As I mentioned before, parades could be heard (and seen) throughout the entire day. There were three parades that I was able to witness. On March 16th, I saw La Gran Parada Mora. This parade is very small in comparison to the others, but it is totally worth seeing. The costumes are amazing, and from what I saw, it seemed that they were worth a lot of money. In previous years, there were camels that participated in the parade, but this year the only animal was a horse that cantered and behaved very well. If you want to sit in one of the white lawn chairs, you have to pay five euros. But, you can perfectly see the parade from the street. I was lucky enough to be able to sit between two dumpsters! :-) 

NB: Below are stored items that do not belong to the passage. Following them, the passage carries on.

(** After [write_all] returned, each entry is on disk with its text and one
    trailing newline. *)
Lemma write_all_files (h : Host) (root : Path) (entries : list (Path * string))
    (w w' : World) :
  write_all h root entries w = Ret tt w' ->
  NoDup (map fst entries) ->
  forallb (fun e => forallb plain e.1) entries = true ->
  forall segs text,
    In (segs, text) entries ->
    fs w' !! (root ++ segs) = Some (File (rstrip_nl text +:+ NL) false).
Proof.
  revert w. induction entries as [|[s t] rest IH]; intros w H Hnd Hpl segs text Hin;
    [destruct Hin|].
  cbn [write_all] in H.
  apply bind_inv in H as [([] & w1 & E1 & H)|[(c & w1 & _ & H)|(e & w1 & _ & H)]];
    [| discriminate..].
  cbn [map fst] in Hnd. apply NoDup_cons in Hnd as [Hs Hnd].
  cbn [forallb fst] in Hpl. apply andb_prop in Hpl as [Hp Hpl].
  destruct Hin as [[= <- <-]|Hin].
  - apply (write_all_keeps_file _ _ _ _ _ _ _ _ H).
    + intros [s' t'] He. cbn [fst].
      assert (Hp' : forallb plain s' = true).
      { rewrite forallb_forall in Hpl. apply (Hpl (s', t')), He. }
      rewrite resolve_plain by exact Hp'. intros E. apply app_inv_head in E. subst s'.
      apply Hs. apply list_elem_of_In. apply (in_map fst) in He. exact He.
    + rewrite <- (resolve_plain root s) by exact Hp.
      apply (write_text_written h _ _ w). now left.
  - now apply (IH w1).
Qed.

Lemma catalog_paths (n d a : string) :
  map fst (catalog n d a) = map fst (catalog EmptyString EmptyString EmptyString).
Proof. reflexivity. Qed.

Lemma catalog_NoDup (n d a : string) : NoDup (map fst (catalog n d a)).
Proof. rewrite catalog_paths. apply (bool_decide_unpack _). vm_compute. exact I. Qed.

Lemma catalog_plain (n d a : string) :
  forallb (fun e => forallb plain e.1) (catalog n d a) = true.
Proof. reflexivity. Qed.

Lemma write_text_home (h1 h2 : Host) :
  home h1 = home h2 -> write_text h1 = write_text h2.
Proof. intros H. unfold write_text. now rewrite H. Qed.

Lemma materialize_files (h : Host) (root : Path) (n d a : string) (u : bool)
    (w w' : World) :
  materialize h root n d a u w = Ret tt w' ->
  forall segs text,
    In (segs, text) (catalog n d a) ->
    fs w' !! (root ++ segs) = Some (File (rstrip_nl text +:+ NL) false).
Proof.
  rewrite materialize_catalog, bind_print_at. intros H.
  apply (write_all_files _ _ _ _ _ H); [apply catalog_NoDup | apply catalog_plain].
Qed.

(** C5. What the scaffold writes is a function of the collected parameters.
    (1) The host enters the scaffold and the two manifests through its home
    directory only (where the files go and how they are reported): the
    platform, its version strings and the environment do not. (2) After a
    scaffold that returned, each file of the catalog holds the text of its
    entry (with one trailing newline), a text that is built from the
    project name, the description and the author alone. (3) So two
    scaffolds with the same three parameters, on whatever hosts, roots and
    file systems, leave the same content file by file; (4) and the LICENSE
    is the same as soon as the author is. *)
Theorem rendering_is_pure :
  (forall h1 h2 root n d a u w,
      home h1 = home h2 ->
      materialize h1 root n d a u w = materialize h2 root n d a u w) /\
  (forall h1 h2 root w,
      home h1 = home h2 ->
      write_requirements h1 root w = write_requirements h2 root w) /\
  (forall h1 h2 root pn pv pd an ae lic rp w,
      home h1 = home h2 ->
      write_poetry_files h1 root pn pv pd an ae lic rp w =
      write_poetry_files h2 root pn pv pd an ae lic rp w) /\
  (forall h root n d a u w w',
      materialize h root n d a u w = Ret tt w' ->
      forall segs text,
        In (segs, text) (catalog n d a) ->
        fs w' !! (root ++ segs) = Some (File (rstrip_nl text +:+ NL) false)) /\
  (forall h1 h2 root1 root2 n d a u1 u2 w1 w2 w1' w2',
      materialize h1 root1 n d a u1 w1 = Ret tt w1' ->
      materialize h2 root2 n d a u2 w2 = Ret tt w2' ->
      forall segs,
        In segs (map fst (catalog n d a)) ->
        fs w1' !! (root1 ++ segs) = fs w2' !! (root2 ++ segs)) /\
  (forall h1 h2 root1 root2 n1 n2 d1 d2 a u1 u2 w1 w2 w1' w2',
      materialize h1 root1 n1 d1 a u1 w1 = Ret tt w1' ->
      materialize h2 root2 n2 d2 a u2 w2 = Ret tt w2' ->
      fs w1' !! (root1 ++ ["LICENSE"]) =
        Some (File (rstrip_nl (license_text a) +:+ NL) false) /\
      fs w2' !! (root2 ++ ["LICENSE"]) = fs w1' !! (root1 ++ ["LICENSE"])).
Proof.
  repeat apply conj.
  - intros h1 h2 root n d a u w H.
    unfold materialize, scaffold_top_level_files, scaffold_config_and_main,
      scaffold_models_forms_email_errors, scaffold_utils, scaffold_routes,
      scaffold_templates, scaffold_static.
    now rewrite (write_text_home h1 h2 H).
  - intros h1 h2 root w H. unfold write_requirements.
    now rewrite (write_text_home h1 h2 H).
  - intros h1 h2 root pn pv pd an ae lic rp w H. unfold write_poetry_files.
    now rewrite (write_text_home h1 h2 H).
  - exact materialize_files.
  - intros h1 h2 root1 root2 n d a u1 u2 w1 w2 w1' w2' H1 H2 segs Hin.
    apply in_map_iff in Hin as ([s t] & <- & Hin). cbn [fst].
    rewrite (materialize_files _ _ _ _ _ _ _ _ H1 _ _ Hin).
    now rewrite (materialize_files _ _ _ _ _ _ _ _ H2 _ _ Hin).
  - assert (Hin : forall n d a, In (["LICENSE"], license_text a) (catalog n d a)).
    { intros n d a. unfold catalog, top_level_files_entries.
      apply in_or_app. left. do 4 right. left. reflexivity. }
    intros h1 h2 root1 root2 n1 n2 d1 d2 a u1 u2 w1 w2 w1' w2' H1 H2.
    rewrite (materialize_files _ _ _ _ _ _ _ _ H1 _ _ (Hin n1 d1 a)).
    rewrite (materialize_files _ _ _ _ _ _ _ _ H2 _ _ (Hin n2 d2 a)).
    split; reflexivity.
Qed.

Before the night of La Cremà, I recommend going to Calle Colón to see La Cabalgata del Fuego. Women dressed in traditional outfits from different parts of Spain (and Europe) led the procession, flaunting their gorgeous dresses. Then, the fun part came. Men dressed like devils were riding on bicycles that were spewing fire into the crowd. People on stilts were whipping around fireballs. Fireworks were being let off in the middle of the street. It was an awesome sight that pepped everyone up for the “burning events” of the following evening.

Could you imagine what the sidewalks of Valencia would be like if all of the Valenbisis did this?   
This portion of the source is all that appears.